▸ **DATA EXTRACT**
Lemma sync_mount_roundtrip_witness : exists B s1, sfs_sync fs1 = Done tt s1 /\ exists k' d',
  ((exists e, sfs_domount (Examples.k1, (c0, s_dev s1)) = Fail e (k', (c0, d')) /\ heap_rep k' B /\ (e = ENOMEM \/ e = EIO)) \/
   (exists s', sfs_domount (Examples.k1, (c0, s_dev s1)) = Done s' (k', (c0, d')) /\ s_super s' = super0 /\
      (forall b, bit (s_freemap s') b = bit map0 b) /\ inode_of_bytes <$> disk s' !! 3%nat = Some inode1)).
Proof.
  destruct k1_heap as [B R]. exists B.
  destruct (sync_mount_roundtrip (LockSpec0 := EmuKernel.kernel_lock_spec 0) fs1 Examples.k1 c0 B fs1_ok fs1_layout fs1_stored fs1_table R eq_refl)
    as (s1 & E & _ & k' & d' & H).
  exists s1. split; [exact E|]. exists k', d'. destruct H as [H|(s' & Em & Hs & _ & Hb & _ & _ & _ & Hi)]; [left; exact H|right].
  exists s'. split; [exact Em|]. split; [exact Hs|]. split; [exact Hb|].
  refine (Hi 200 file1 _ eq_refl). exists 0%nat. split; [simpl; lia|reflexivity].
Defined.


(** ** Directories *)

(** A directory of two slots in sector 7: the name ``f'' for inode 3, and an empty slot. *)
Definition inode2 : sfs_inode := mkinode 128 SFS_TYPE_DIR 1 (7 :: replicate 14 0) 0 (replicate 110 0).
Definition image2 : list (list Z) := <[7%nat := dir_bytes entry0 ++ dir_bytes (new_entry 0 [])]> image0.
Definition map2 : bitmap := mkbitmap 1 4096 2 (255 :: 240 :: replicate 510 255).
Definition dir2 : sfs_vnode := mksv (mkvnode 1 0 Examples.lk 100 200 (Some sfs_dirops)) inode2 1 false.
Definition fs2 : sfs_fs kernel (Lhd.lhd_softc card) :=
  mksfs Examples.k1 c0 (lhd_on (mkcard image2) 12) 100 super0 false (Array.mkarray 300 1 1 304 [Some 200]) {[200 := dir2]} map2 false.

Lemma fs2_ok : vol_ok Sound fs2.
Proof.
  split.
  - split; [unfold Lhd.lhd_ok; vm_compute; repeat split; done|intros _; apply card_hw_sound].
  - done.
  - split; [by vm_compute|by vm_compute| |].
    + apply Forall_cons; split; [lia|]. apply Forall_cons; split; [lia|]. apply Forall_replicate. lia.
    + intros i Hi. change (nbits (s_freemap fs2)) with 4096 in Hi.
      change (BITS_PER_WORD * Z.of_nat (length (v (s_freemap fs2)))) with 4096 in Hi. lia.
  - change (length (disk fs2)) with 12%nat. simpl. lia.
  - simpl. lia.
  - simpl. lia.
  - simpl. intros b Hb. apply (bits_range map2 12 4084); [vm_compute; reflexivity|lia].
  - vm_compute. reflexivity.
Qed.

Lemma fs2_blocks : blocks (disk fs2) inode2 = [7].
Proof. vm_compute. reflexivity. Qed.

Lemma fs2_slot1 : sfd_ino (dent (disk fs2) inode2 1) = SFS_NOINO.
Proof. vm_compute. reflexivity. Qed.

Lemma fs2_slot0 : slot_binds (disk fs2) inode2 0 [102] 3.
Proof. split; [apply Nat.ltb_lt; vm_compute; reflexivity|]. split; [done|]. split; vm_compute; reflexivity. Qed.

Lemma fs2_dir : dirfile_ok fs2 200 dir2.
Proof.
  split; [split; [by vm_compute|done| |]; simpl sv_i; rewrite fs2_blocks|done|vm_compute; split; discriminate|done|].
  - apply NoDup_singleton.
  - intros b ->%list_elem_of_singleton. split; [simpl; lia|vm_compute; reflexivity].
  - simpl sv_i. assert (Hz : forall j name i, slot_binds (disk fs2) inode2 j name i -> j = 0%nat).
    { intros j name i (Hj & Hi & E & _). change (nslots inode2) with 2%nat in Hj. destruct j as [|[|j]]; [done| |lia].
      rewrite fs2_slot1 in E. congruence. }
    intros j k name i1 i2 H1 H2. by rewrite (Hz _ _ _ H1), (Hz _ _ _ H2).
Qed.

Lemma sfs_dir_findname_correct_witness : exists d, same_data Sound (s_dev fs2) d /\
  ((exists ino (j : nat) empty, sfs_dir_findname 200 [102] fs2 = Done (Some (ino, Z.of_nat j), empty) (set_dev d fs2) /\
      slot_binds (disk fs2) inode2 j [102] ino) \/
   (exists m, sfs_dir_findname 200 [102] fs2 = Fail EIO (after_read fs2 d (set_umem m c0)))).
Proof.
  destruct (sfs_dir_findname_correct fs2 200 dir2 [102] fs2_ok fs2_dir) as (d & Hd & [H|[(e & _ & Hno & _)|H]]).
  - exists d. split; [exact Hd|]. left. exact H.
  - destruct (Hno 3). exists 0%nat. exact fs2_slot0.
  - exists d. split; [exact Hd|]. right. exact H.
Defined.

▸ **REQUIRED ACTION**
If a line in the data contains the string "Fail", copy it.

▸ **ANSWER BELOW**
  ((exists e, sfs_domount (Examples.k1, (c0, s_dev s1)) = Fail e (k', (c0, d')) /\ heap_rep k' B /\ (e = ENOMEM \/ e = EIO)) \/
   (exists m, sfs_dir_findname 200 [102] fs2 = Fail EIO (after_read fs2 d (set_umem m c0)))).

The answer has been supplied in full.